▶ WHAT TO PRODUCE
Produce word for word the lines of the data below running from the one that has "match l with" to the one that has "by eapply list_elem_of_lookup_2.", inclusive, and no others.

▶ EXTRACTED INFORMATION
(** A key built by the constructor never makes the comparison of a
    present candidate half throw. *)
Lemma isPropShallowEqual_constructor_no_throw stored p o :
  _isPropShallowEqual (constructor stored) p (Some o) <> TypeError.
Proof.
  unfold _isPropShallowEqual; simpl.
  rewrite key_prop_constructor.
  destruct (key_prop (constructor stored) p) as [so|] eqn:Hs; simpl.
  - destruct (length (own_keys o) =? length (own_keys so)); simpl; [|done].
    by eapply shallow_loop_no_throw.
  - destruct o as [|[name v] o]; simpl; done.
Qed.

(** C7: [matches(key)] returns [true] exactly when both halves of the
    candidate are present objects and, for each half on its own, the
    number of own enumerable properties equals the stored count and
    every first-level property value is [===] to what its name reads in
    the stored object (an own property, else a member of
    [Object.prototype], else [undefined]).  A count mismatch rejects a
    half before any property is read, and nested objects are compared
    as references only. *)
Theorem matches_iff_shallow_equal (k : t) (key : list element) :
  (matches k key = Normal true <->
   exists p c, index key 0 = Some p /\ index key 1 = Some c /\
     shallow_equal k Props p /\ shallow_equal k Context c) /\
  (forall p o, length (own_keys o) <> key_propSize k p ->
     _isPropShallowEqual k p (Some o) = Normal false) /\
  (forall r r', strict_eq (VObj r) (VObj r') = bool_decide (r = r')).
Proof.
  split; [|split].
  - unfold matches.
    destruct (_isPropShallowEqual k Props (index key 0)) as [[|]|] eqn:Hp; simpl.
    + apply isPropShallowEqual_true in Hp as (p & Hp & Hsp).
      rewrite isPropShallowEqual_true. split.
      * intros (c & Hc & Hsc). eauto 10.
      * intros (p' & c & Hp' & Hc & _ & Hsc). eauto.
    + split; [done|]. intros (p & c & Hp' & _ & Hsp & _).
      assert (_isPropShallowEqual k Props (index key 0) = Normal true)
        by (apply isPropShallowEqual_true; eauto).
      congruence.
    + split; [done|]. intros (p & c & Hp' & _ & Hsp & _).
      assert (_isPropShallowEqual k Props (index key 0) = Normal true)
        by (apply isPropShallowEqual_true; eauto).
      congruence.
  - intros p o. apply isPropShallowEqual_count_mismatch.
  - intros r r'. unfold strict_eq.
    destruct (decide (r = r')) as [->|Hne].
    + by rewrite !bool_decide_eq_true_2.
    + rewrite !bool_decide_eq_false_2; [done..|congruence].
Qed.
Lemma mapM_lookup_take (positions : list nat) (xs : list A) (k : nat) :
  mapM get positions = Ok xs -> mapM get (take k positions) = Ok (take k xs).
Proof.
  revert xs k. induction positions as [| p ps IH]; intros xs k Hxs; cbn in Hxs.
  - inversion Hxs. rewrite !take_nil. reflexivity.
  - destruct (l !! p) as [a |] eqn:Ha; cbn in Hxs; [| discriminate].
    destruct (mapM get ps) as [ys |] eqn:Hys; cbn in Hxs; [| discriminate].
    inversion Hxs. subst xs.
    destruct k as [| k]; [reflexivity |].
    cbn. rewrite Ha. cbn. rewrite (IH ys k eq_refl). reflexivity.
Qed.

Lemma mapM_lookup_out_of_range (positions : list nat) :
  Exists (fun p => length l <= p) positions -> mapM get positions = Raise e.
Proof.
  induction positions as [| p ps IH]; intros Hex; [inversion Hex |].
  cbn. destruct (l !! p) as [a |] eqn:Ha; cbn; [| reflexivity].
  apply Exists_cons in Hex as [Hp | Hps].
  - apply lookup_lt_Some in Ha. lia.
  - rewrite (IH Hps). reflexivity.
Qed.

(** Labels found at distinct positions of a list without repetition are
    distinct. *)
Lemma lookup_NoDup (positions : list nat) (xs : list A) :
  Forall2 (fun p a => l !! p = Some a) positions xs ->
  NoDup positions -> NoDup l -> NoDup xs.
Proof.
  intros Hall Hpos Hl. apply NoDup_alt. intros i j x Hi Hj.
  destruct (Forall2_lookup_r _ _ _ _ _ Hall Hi) as [p [Hp Hpx]].
  destruct (Forall2_lookup_r _ _ _ _ _ Hall Hj) as [q [Hq Hqx]].
  assert (Hpq : p = q) by exact (NoDup_lookup l p q x Hl Hpx Hqx).
  subst q. exact (NoDup_lookup positions i j p Hpos Hp Hq).
Qed.

Lemma lookup_elem_of (positions : list nat) (xs : list A) :
  Forall2 (fun p a => l !! p = Some a) positions xs ->
  Forall (fun a => a ∈ l) xs.
Proof.
  induction 1 as [| p a ps xs Hpa _ IH]; constructor; [| exact IH].
  eapply list_elem_of_lookup_2. exact Hpa.
Qed.

End LookupFacts.

(** ** More on MarginalRankingRecommender *)

Section MarginalRankingEdges.
Import Torch Pandas Utils Recommender.
Context {Label : Type}.
Variable argsort : Tensor1 -> list nat.
Hypothesis argsort_ranks : forall v, ranks_descending v (argsort v).
(* ===== verification/Logger.v ===== *)
(** Configuration ([server/_core/env.ts]) and structured diagnostics ([server/_core/logger.ts]). *)
From S2P Require Import Prelude JsString JsNumber Json Schema OAuthState Trpc Node.

(** ** Configuration *)

(** [process.env], which the program only reads. *)
Class ProcessEnv := { process_env : jsstr → option jsstr }.

Section Env.
Context `{ProcessEnv}.

Definition env_or_empty (name : jsstr) : jsstr := default [] (process_env name).

Definition ENV_appId : jsstr := env_or_empty (js "VITE_APP_ID").
Definition ENV_cookieSecret : jsstr := env_or_empty (js "JWT_SECRET").
Definition ENV_databaseUrl : jsstr := env_or_empty (js "DATABASE_URL").
Definition ENV_oAuthServerUrl : jsstr := env_or_empty (js "OAUTH_SERVER_URL").
Definition ENV_ownerOpenId : jsstr := env_or_empty (js "OWNER_OPEN_ID").
Definition ENV_isProduction : bool :=
  bool_decide (process_env (js "NODE_ENV") = Some (js "production")).
Definition ENV_forgeApiUrl : jsstr := env_or_empty (js "BUILT_IN_FORGE_API_URL").
Definition ENV_forgeApiKey : jsstr := env_or_empty (js "BUILT_IN_FORGE_API_KEY").
End Env.

(** ** Diagnostics *)

(** The values a field may have. *)
Inductive FieldValue :=
| fv_string (s : jsstr) | fv_number (n : number) | fv_bool (b : bool) | fv_null | fv_undefined.

Definition SafeFields := list (jsstr * FieldValue).

Definition sensitiveWords : list jsstr :=
  [js "authorization"; js "cookie"; js "credential"; js "endpoint"; js "key"; js "password";
   js "secret"; js "token"; js "url"].

(** [sensitiveKey.test(key)]: the pattern is an alternation, without regard to case. *)
Definition sensitiveKey (key : jsstr) : bool := existsb (λ w, includes_i w key) sensitiveWords.

Definition safe_value (v : FieldValue) : FieldValue :=
  match v with fv_string s => fv_string (take 128 s) | _ => v end.

Definition safeFields (fields : SafeFields) : SafeFields :=
  omap (λ kv, if sensitiveKey kv.1 then None else Some (kv.1, safe_value kv.2)) fields.

(** What [JSON.stringify] writes for a member; [undefined] leaves the member out. *)
Definition field_json (v : FieldValue) : option json :=
  match v with
  | fv_string s => Some (JString s)
  | fv_number n => Some (JNumber n)
  | fv_bool b => Some (JBool b)
  | fv_null => Some JNull
  | fv_undefined => None
  end.

Definition level_text (l : LogLevel) : jsstr :=
  match l with log_info => js "info" | log_warn => js "warn" | log_error => js "error" end.

(** [{ level, event, ...safe }]: a later member with the same name takes the earlier's place. *)
Definition spread (base : list (jsstr * FieldValue)) (more : SafeFields) : list (jsstr * FieldValue) :=
  foldl (λ acc kv,
    match list_find (λ p, p.1 = kv.1) acc with
    | Some (i, _) => <[i := kv]> acc
    | None => acc ++ [kv]
    end) base more.

Definition log_members (level : LogLevel) (event : jsstr) (fields : SafeFields) : list (jsstr * FieldValue) :=
  spread [(js "level", fv_string (level_text level)); (js "event", fv_string event)]
    (safeFields fields).

Definition log_entry (level : LogLevel) (event : jsstr) (fields : SafeFields) : jsstr :=
  stringify (object ((λ kv, (kv.1, field_json kv.2)) <$> log_members level event fields)).

Definition write (level : LogLevel) (event : jsstr) (fields : SafeFields) : prog unit :=
  perform (op_console level (log_entry level event fields)).

Definition logger_info (event : jsstr) (fields : SafeFields) : prog unit := write log_info event fields.
Definition logger_warn (event : jsstr) (fields : SafeFields) : prog unit := write log_warn event fields.
Definition logger_error (event : jsstr) (fields : SafeFields) : prog unit := write log_error event fields.

(** ** What reaches the console *)

Lemma spread_members base more kv :
  kv ∈ spread base more → kv ∈ base ∨ kv ∈ more.
Proof.
  unfold spread. revert base. induction more as [|m more IH]; intros base; simpl; [by left|].
  intros [Hb|Hm]%IH; [|right; by right].
  destruct (list_find _ base) as [[i p]|] eqn:E.
  - apply list_elem_of_lookup in Hb as [j Hj]. destruct (decide (i = j)) as [->|Hne].
    + apply list_lookup_insert_Some in Hj as [(_ & <- & _)|[? _]]; [right; by left|done].
    + rewrite list_lookup_insert_ne in Hj by done. left. by eapply list_elem_of_lookup_2.
  - apply elem_of_app in Hb as [Hb|Hb]; [by left|]. apply list_elem_of_singleton in Hb as ->. right. left.
Qed.

(** A member the caller supplied has a name without a sensitive word and, if it is a text, at
    most 128 code units. *)
Lemma safeFields_safe fields kv :
  kv ∈ safeFields fields →
  sensitiveKey kv.1 = false ∧ match kv.2 with fv_string s => (length s ≤ 128)%nat | _ => True end
  ∧ ∃ v, (kv.1, v) ∈ fields.
Proof.
  unfold safeFields. intros ([k v] & Hin & Hk)%list_elem_of_omap. simpl in Hk.
  destruct (sensitiveKey k) eqn:E; simplify_eq/=. split; [done|]. split; [|eauto].
  destruct v; simpl; try done. rewrite length_take. lia.
Qed.

(** Two field lists that a reader of the log must not tell apart: the same names in the same
    order, where the value of a sensitive one is arbitrary and texts agree on 128 units. *)
Definition log_equivalent : SafeFields → SafeFields → Prop :=
  Forall2 (λ a b, a.1 = b.1 ∧ (sensitiveKey a.1 = true ∨ safe_value a.2 = safe_value b.2)).

Lemma log_equivalent_safeFields fields fields' :
  log_equivalent fields fields' → safeFields fields = safeFields fields'.
Proof.
  unfold safeFields. induction 1 as [|[k v] [k' v'] l l' [Hk Hv] _ IH]; [done|]. simpl in *.
  subst k'. destruct (sensitiveKey k) eqn:E; simpl; [exact IH|].
  destruct Hv as [?|Hv]; [congruence|]. rewrite Hv. f_equal. exact IH.
Qed.

(** C32. Diagnostics are bounded and keep secrets: every member of a log entry other than its
    level and event has a name that contains none of the sensitive words, in any case, and a
    text value of at most 128 code units; and the entry does not depend on the value of a
    sensitive field, nor on what follows the first 128 units of a text. *)
Theorem log_entries_safe level event fields :
  (∀ k v, (k, v) ∈ log_members level event fields →
     (k = js "level" ∧ v = fv_string (level_text level)) ∨ (k = js "event" ∧ v = fv_string event)
     ∨ (sensitiveKey k = false ∧ match v with fv_string s => (length s ≤ 128)%nat | _ => True end))
  ∧ ∀ fields', log_equivalent fields fields' →
      log_entry level event fields = log_entry level event fields'.
Proof.
  split.
  - intros k v [Hb|Hs]%spread_members.
    + set_unfold. destruct Hb as [[= -> ->]|[[= -> ->]|[]]]; auto.
    + right. right. apply safeFields_safe in Hs as (? & ? & _). done.
  - intros f' Hf%log_equivalent_safeFields. unfold log_entry, log_members. by rewrite Hf.
Qed.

▶ RESPONSE FOR THIS EXERCISE
  match l with log_info => js "info" | log_warn => js "warn" | log_error => js "error" end.

(** [{ level, event, ...safe }]: a later member with the same name takes the earlier's place. *)
Definition spread (base : list (jsstr * FieldValue)) (more : SafeFields) : list (jsstr * FieldValue) :=
  foldl (λ acc kv,
    match list_find (λ p, p.1 = kv.1) acc with
    | Some (i, _) => <[i := kv]> acc
    | None => acc ++ [kv]
    end) base more.

Definition log_members (level : LogLevel) (event : jsstr) (fields : SafeFields) : list (jsstr * FieldValue) :=
  spread [(js "level", fv_string (level_text level)); (js "event", fv_string event)]
    (safeFields fields).

Definition log_entry (level : LogLevel) (event : jsstr) (fields : SafeFields) : jsstr :=
  stringify (object ((λ kv, (kv.1, field_json kv.2)) <$> log_members level event fields)).

Definition write (level : LogLevel) (event : jsstr) (fields : SafeFields) : prog unit :=
  perform (op_console level (log_entry level event fields)).

Definition logger_info (event : jsstr) (fields : SafeFields) : prog unit := write log_info event fields.
Definition logger_warn (event : jsstr) (fields : SafeFields) : prog unit := write log_warn event fields.
Definition logger_error (event : jsstr) (fields : SafeFields) : prog unit := write log_error event fields.

(** ** What reaches the console *)

Lemma spread_members base more kv :
  kv ∈ spread base more → kv ∈ base ∨ kv ∈ more.
Proof.
  unfold spread. revert base. induction more as [|m more IH]; intros base; simpl; [by left|].
  intros [Hb|Hm]%IH; [|right; by right].
  destruct (list_find _ base) as [[i p]|] eqn:E.
  - apply list_elem_of_lookup in Hb as [j Hj]. destruct (decide (i = j)) as [->|Hne].
    + apply list_lookup_insert_Some in Hj as [(_ & <- & _)|[? _]]; [right; by left|done].
    + rewrite list_lookup_insert_ne in Hj by done. left. by eapply list_elem_of_lookup_2.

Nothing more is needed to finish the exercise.